The first query is really unimportant and easily dispatched. While I am tempted to say that the answer is for me to wear a T-shirt when alone in public that states my status as an introvert and kindly requests that others refrain from initiating small-talk with me, I can actually imagine no better way of attracting the attention and verbiage of others than by doing precisely that. Maybe I should design and sell such T-shirts so that others may engage in this experiment, but I will personally refrain. The real answer is that I (and others like me, such as there are any) need to suck it up and deal. After all, this experience gave birth to this narrative exploration, which you are still reading and thus getting something from.
No, the important issue is what to do with an aging populous that seems almost predestined to be its own worst enemy in staving off the isolation and breathtaking loneliness of advanced age in America. I am not so short-sighted as to be unable to imagine myself in Pudgy Vonnegut’s place, approaching young strangers who remind me of myself from half a lifetime prior and besieging them with details of my rapidly becoming less interesting existence. (I am after all, a writer, and one who through this very medium here [the blog] turns the pen [keyboard] on my own life a fair bit.) And as fewer people feign interest, the frenzy to hurry the narrative and get the information out to someone, anyone, dear God please just listen to me for five minutes so I don’t have to tell my cat or the wall again, well this is just human nature.
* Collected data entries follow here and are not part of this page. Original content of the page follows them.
Lemma process_event_accounted base t e t' :
  table_wf t → event_ok e → process_event t e = Some t' → accounted base t → accounted base t'.
Proof.
  intros Hwf (Hg & _ & Hk) HP Hb. destruct e as [g p buf|g p]; simpl in *.
  - unfold ProcessHeader in HP. apply bind_Some in HP as ([r t1] & HF & HP).
    pose proof (FindOrCreateObject_accounted base _ _ _ _ Hwf HF Hb) as Hb1.
    destruct r; [|by simplify_eq]. apply bind_Some in HP as (o & Ho & HP).
    case_match; [by simplify_eq|]. apply bind_Some in HP as (o' & Hp & HP). simplify_eq.
    eapply obj_set_accounted; [exact Ho|by eapply ParseObjectHeader_alloc|done].
  - unfold ProcessDataChunk in HP. case_match; [by simplify_eq|].
    apply bind_Some in HP as ([r t1] & HF & HP).
    pose proof (FindOrCreateObject_accounted base _ _ _ _ Hwf HF Hb) as Hb1.
    destruct (FindOrCreateObject_spec t (t_ObjId g) Hwf (proj1 Hg)) as (r2 & t2 & E2 & Hwf1 & _).
    rewrite HF in E2. injection E2 as <- <-.
    destruct r; [|by simplify_eq]. apply bind_Some in HP as (o & Ho & HP).
    apply bind_Some in HP as ([gr pool] & HG & HP).
    destruct (twf_obj _ Hwf1 _ _ Ho) as [_ How]. destruct Hg as (_ & Hc & _).
    pose proof (GrowChunks_live _ _ _ _ _ _ How (conj Hk (proj2 Hc)) HG) as Hl.
    unfold accounted, table_cost in *. destruct gr as [o'|]; simplify_eq; simpl; [|lia].
    apply bind_Some in HP as (ex & _ & HP). simplify_eq. simpl.
    rewrite (objs_cost_replace _ _ o) by done. rewrite obj_cost_set_chunks. lia.
Qed.

Lemma process_events_accounted base evs t t' :
  table_wf t → Forall event_ok evs → process_events t evs = Some t' →
  accounted base t → accounted base t'.
Proof.
  intros Hwf Hok. revert t Hwf. induction Hok as [|e evs He Hok IH]; simpl; intros t Hwf HP Hb.
  - by simplify_eq.
  - destruct (process_event_safe t e Hwf He) as (t1 & E & Hwf1). rewrite E in HP. simpl in HP.
    eapply IH; [exact Hwf1|exact HP|].
    exact (process_event_accounted base t e t1 Hwf He E Hb).
Qed.

(** ** Freeing a volume *)

Definition below (m : gmap Z YAFFS2_OBJECT) (i : Z) : gmap Z YAFFS2_OBJECT :=
  filter (λ kv, kv.1 < i) m.

Lemma below_lookup m i id : below m i !! id = if decide (id < i) then m !! id else None.
Proof.
  unfold below. rewrite map_lookup_filter.
  destruct (m !! id); simpl; unfold guard; repeat case_decide; simpl; done.
Qed.

Lemma below_cost_S m i :
  objs_cost (below m (i + 1)) =
    objs_cost (below m i) + match m !! i with Some o => obj_cost o | None => 0 end.
Proof.
  destruct (m !! i) as [o|] eqn:E.
  - assert (Hb : below m (i + 1) = <[i := o]> (below m i)).
    { apply map_eq. intros id. rewrite lookup_insert, !below_lookup.
      repeat case_decide; subst; try done; lia. }
    rewrite Hb, objs_cost_insert; [lia|]. rewrite below_lookup.
    by rewrite decide_False by lia.
  - assert (Hb : below m (i + 1) = below m i).
    { apply map_eq. intros id. rewrite !below_lookup.
      repeat case_decide; try done; try lia. replace id with i by lia. done. }
    rewrite Hb. lia.
Qed.

Lemma below_all t : table_wf t → below (v_Objects t) (v_MaxObjId t + 1) = v_Objects t.
Proof.
  intros Hwf. apply map_filter_id. intros id o Ho. apply (twf_obj _ Hwf) in Ho as [? _].
  simpl. lia.
Qed.

Lemma below_none t : table_wf t → below (v_Objects t) 0 = ∅.
Proof.
  intros Hwf. apply map_eq. intros id. rewrite below_lookup, lookup_empty. case_decide; [|done].
  destruct (v_Objects t !! id) eqn:E; [|done]. apply (twf_obj _ Hwf) in E as [? _]. lia.
Qed.

Lemma FreeVolume_spec {D} (v : VOLUME D) st (i : bool) base :
  table_wf (vol_Tab v) → accounted base (vol_Tab v) →
  ∃ p, Yaffs2FreeVolume st i v = Some (p, i && EFI_ERROR st) ∧ pool_live p = base - 2.
Proof.
  intros Hwf Hb. unfold Yaffs2FreeVolume, accounted, table_cost in *.
  replace (UninstallMultipleProtocolInterfaces st i)
    with (fst (UninstallMultipleProtocolInterfaces st i), i && EFI_ERROR st) by (by destruct i).
  set (t := vol_Tab v) in *. pose proof (twf_max _ Hwf).
  destruct (v_Slots t) as [n|] eqn:Es; cbn [mbind option_bind].
  2:{ destruct (twf_slots _ Hwf) as [(_ & _ & He)|?]; [|congruence].
      rewrite He, objs_cost_empty in Hb. eexists. split; [done|]. simpl. lia. }
  destruct (for_loop_inv (free_slot t)
    (λ i p, pool_live p = pool_live (v_Pool t) - objs_cost (below (v_Objects t) i))
    (Z.to_nat (v_MaxObjId t + 1)) 0 (v_Pool t)) as (p & HL & Hp).
  - rewrite below_none, objs_cost_empty by done. lia.
  - intros j p Hj Hp. unfold free_slot, slot_get. rewrite Es. cbn [mbind option_bind].
    destruct (twf_slots _ Hwf) as [(? & _)|Hn]; [congruence|]. rewrite Es in Hn.
    injection Hn as ->. rewrite (proj2 (Z.leb_le 0 j)), (proj2 (Z.ltb_lt j _)) by lia.
    cbn [andb mbind option_bind]. rewrite below_cost_S.
    destruct (v_Objects t !! j) as [o|] eqn:Eo; cbn [mbind option_bind].
    + rewrite Eo. eexists. split; [done|]. rewrite free_object_live. lia.
    + eexists. split; [done|]. lia.
  - rewrite HL. cbn [mbind option_bind]. eexists. split; [done|]. simpl.
    replace (0 + Z.of_nat (Z.to_nat (v_MaxObjId t + 1))) with (v_MaxObjId t + 1) in Hp by lia.
    rewrite below_all in Hp by done. lia.
Qed.

(** The account of a freshly scanned volume, [base] allocations aside. *)
Lemma scan_accounted {D} `{NandLaws D} (d : D) p buf :
  geometry_ok D → ids_fit (image d) →
  ∃ st v, Yaffs2ScanNand (mkVol d (table_empty p) None buf) = Some (st, v)
    ∧ table_wf (vol_Tab v) ∧ accounted (pool_live p) (vol_Tab v)
    ∧ (st = EFI_SUCCESS ∨ st = EFI_VOLUME_CORRUPTED)
    ∧ (st = EFI_SUCCESS → volume_ok v).
Proof.
  intros Hgeo Hids. destruct (Yaffs2ScanNand_run Hgeo d p buf Hids)
    as (st & v & evs & t & E & _ & HP & Hok & HB & Hwf & Ho & Hst & Hiff & _).
  exists st, v. split; [exact E|]. split; [done|].
  destruct (process_events_safe evs _ (table_empty_wf p) Hok) as (t' & E' & Hwf').
  rewrite HP in E'. injection E' as <-. split; [|split; [done|]].
  - eapply BuildTree_accounted; [exact HB|].
    eapply process_events_accounted; [apply table_empty_wf|exact Hok|exact HP|].
    unfold accounted, table_cost. simpl. rewrite objs_cost_empty. lia.
  - intros Hs. eapply scanned_volume_ok; [done| |exact Ho|by apply Hiff].
    intros id o Hid. unfold live_objects in Hid. apply map_lookup_filter_Some in Hid as [Hid _].
    by apply (twf_obj _ Hwf') in Hid as [? _].
Qed.

Section Lifecycle.
Context {D : Type} `{NandLaws D} (d : D) (fresh : list Z) (Freq : Z) (InstallStatus : EFI_STATUS).
Hypothesis Hgeo : geometry_ok D.
Hypothesis Hids : ids_fit (image d).
Hypothesis HFreq : Freq ≠ 0.
Hypothesis Hinst : InstallStatus ≠ EFI_WARN_DELETE_FAILURE.

(** All outcomes of mounting, with what stays allocated. *)
Lemma AllocateVolume_cases p :
  ∃ st r p', Yaffs2AllocateVolume d p fresh Freq InstallStatus = Some (st, r, p') ∧
    match r with
    | Some v => st = EFI_SUCCESS ∧ InstallStatus = EFI_SUCCESS ∧ volume_ok v
                ∧ p' = v_Pool (vol_Tab v) ∧ accounted (pool_live p + 2) (vol_Tab v)
    | None => EFI_ERROR st = true ∧
        (st = EFI_OUT_OF_RESOURCES ∧ pool_live p' = pool_live p
         ∨ st = InstallStatus ∧ pool_live p' = pool_live p
         ∨ st = EFI_VOLUME_CORRUPTED ∧
           ∃ v, Yaffs2ScanNand (fresh_volume d (AllocatePool (AllocatePool p).2).2 fresh)
                  = Some (EFI_VOLUME_CORRUPTED, v)
                ∧ pool_live p' = pool_live p + objs_cost (v_Objects (vol_Tab v)))
    end.
Proof.
  unfold Yaffs2AllocateVolume, fresh_volume.
  destruct (AllocatePool p) as [ok1 p1] eqn:E1. apply AllocatePool_live in E1.
  destruct ok1; cbn [negb].
  2:{ eexists _, None, _. split; [done|]. split; [done|]. left. split; [done|lia]. }
  simpl. destruct (AllocatePool p1) as [ok2 p2] eqn:E2. apply AllocatePool_live in E2.
  destruct ok2; cbn [negb].
  2:{ eexists _, None, _. split; [done|]. split; [done|]. left. split; [done|simpl; lia]. }
  destruct (scan_accounted d p2 fresh Hgeo Hids) as (st & v & E & Hwf & Hacc & Hst & Hok).
  rewrite E. cbn [mbind option_bind]. rewrite (proj2 (Z.eqb_neq Freq 0)) by done.
  destruct Hst as [->| ->]; cbn [EFI_ERROR].
  - destruct (EFI_ERROR InstallStatus) eqn:Ei.
    + destruct (FreeVolume_spec v EFI_INVALID_PARAMETER false _ Hwf Hacc) as (p3 & -> & Hp3). cbn [mbind option_bind].
      eexists _, None, _. split; [done|]. split; [done|]. right. left. split; [done|lia].
    + eexists _, (Some v), _. split; [done|]. split_and!; try done; [|by apply Hok|].
      * destruct InstallStatus; try done.
      * unfold accounted in *. lia.
  - eexists _, None, _. split; [done|]. split; [done|]. right. right. split; [done|].
    exists v. split; [exact E|]. unfold accounted, table_cost in Hacc.
    destruct (v_Slots (vol_Tab v)); simpl; lia.
Qed.
End Lifecycle.

(** C21: Mounting and unmounting: for any NAND driver, any flash image whose ids
    fit, any allocation results and any status of installing and uninstalling,
    [MtYaffs2Start] on a handle without the interface returns; when it succeeds
    the SimpleFileSystem interface of a sound volume is on the handle and the NAND
    protocol is open once more. [MtYaffs2Stop] then frees every allocation made
    since and closes the protocol, whatever uninstalling said: the interface is
    off the handle exactly when uninstalling it succeeded, and otherwise the handle
    keeps the interface of a freed volume. When Start fails the protocol is closed
    again, no interface is installed and, unless the scan found no root directory,
    no allocation is left. *)
Theorem Start_Stop_balanced {D} `{NandLaws D} (d : D) fresh Freq InstallStatus UninstallStatus (c : CONTROLLER D) :
  geometry_ok D → ids_fit (image d) → Freq ≠ 0 → InstallStatus ≠ EFI_WARN_DELETE_FAILURE → ct_Sfs c = SfsNone →
  ∃ st c', MtYaffs2Start d EFI_SUCCESS fresh Freq InstallStatus c = Some (st, c') ∧
    if EFI_ERROR st
    then ct_Opens c' = ct_Opens c ∧ ct_Sfs c' = SfsNone
         ∧ (st ≠ EFI_VOLUME_CORRUPTED → pool_live (ct_Pool c') = pool_live (ct_Pool c))
    else ct_Opens c' = ct_Opens c + 1
         ∧ (∃ v, ct_Sfs c' = SfsVolume v ∧ volume_ok v)
         ∧ ∃ c'', MtYaffs2Stop EFI_SUCCESS UninstallStatus c' = Some (EFI_SUCCESS, c'')
                  ∧ ct_Opens c'' = ct_Opens c
                  ∧ ct_Sfs c'' = (if EFI_ERROR UninstallStatus then SfsFreed else SfsNone)
                  ∧ pool_live (ct_Pool c'') = pool_live (ct_Pool c).
Proof.
  intros Hgeo Hids HF Hi Hs. unfold MtYaffs2Start, install_answer. cbn [EFI_ERROR open_nand ct_Pool ct_Sfs]. rewrite Hs.
  destruct (AllocateVolume_cases d fresh Freq InstallStatus Hgeo Hids HF Hi (ct_Pool c))
    as (st & r & p' & -> & Hcase). cbn [mbind option_bind].
  destruct r as [v|].
  - destruct Hcase as (-> & _ & Hok & Hp & Hacc). cbn [EFI_ERROR].
    eexists _, _. split; [done|]. cbn [EFI_ERROR ct_Opens ct_Sfs]. split; [done|].
    split; [eauto|]. unfold MtYaffs2Stop. cbn [EFI_ERROR ct_Sfs mbind option_bind].
    destruct (FreeVolume_spec v UninstallStatus true _ (vok_table _ Hok) Hacc) as (p3 & -> & Hp3).
    cbn [mbind option_bind]. eexists. split; [done|]. simpl. split; [lia|]. split; [|lia].
    by destruct (EFI_ERROR UninstallStatus).
  - destruct Hcase as (He & Hcase). rewrite He. eexists _, _. split; [done|]. rewrite He.
    simpl. split; [lia|]. split; [done|]. intros Hne.
    destruct Hcase as [[_ ?]|[[_ ?]|[? _]]]; done.
Qed.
This is the portion of our program where I should present to you some futuristic invention, such as the ListenerBot 9000 TM, which placates grandma so you don’t have to, or I unveil some wise social practice that seems so simple and was universal amongst the Huguenots of sixteenth-century France before they were persecuted for their compassion for older generations. Sadly, dear readers, this problem seems intractably elusive of either such quick-fix. I am tempted to say that the burden to solve this problem rests more heavily on the shoulders of those such as Drew, who at least seem to derive some utility from random interaction with what Barenaked Ladies termed “the old and the bored”. Of course, I also know that some modicum of Drew’s entertainment from these interactions is that he can gently poke fun at such people… I think he would have been far less likely to take on Minnesota Skinny without the ability to both make Greg and I feel uncomfortable and socially challenged and to make some sly jokes at Minnesota Skinny’s expense, while winking to Greg and I. Nothing against Drew – we all have our ways of making pedestrian aspects of our lives more palatable to ourselves and I would do the same were I naturally more extroverted.
But I’m not. And so I will cringe away from Minnesota Skinny and Pudgy Vonnegut and give the name “Jimbob” wherever I have to do so to order food so I don’t have to explain the story behind Storey (or worse yet, answer to Torrey, Stormy, Stony, or Stuart). And Pudgy Vonnegut will continue to accost strangers while his girlfriend works three jobs and his friend goes for walks around Princeton and wonder if anyone is really hearing him when he talks about the importance of staying on a proper diet for diabetics.
Good luck, Pudgy. I wish I had better answers for us both.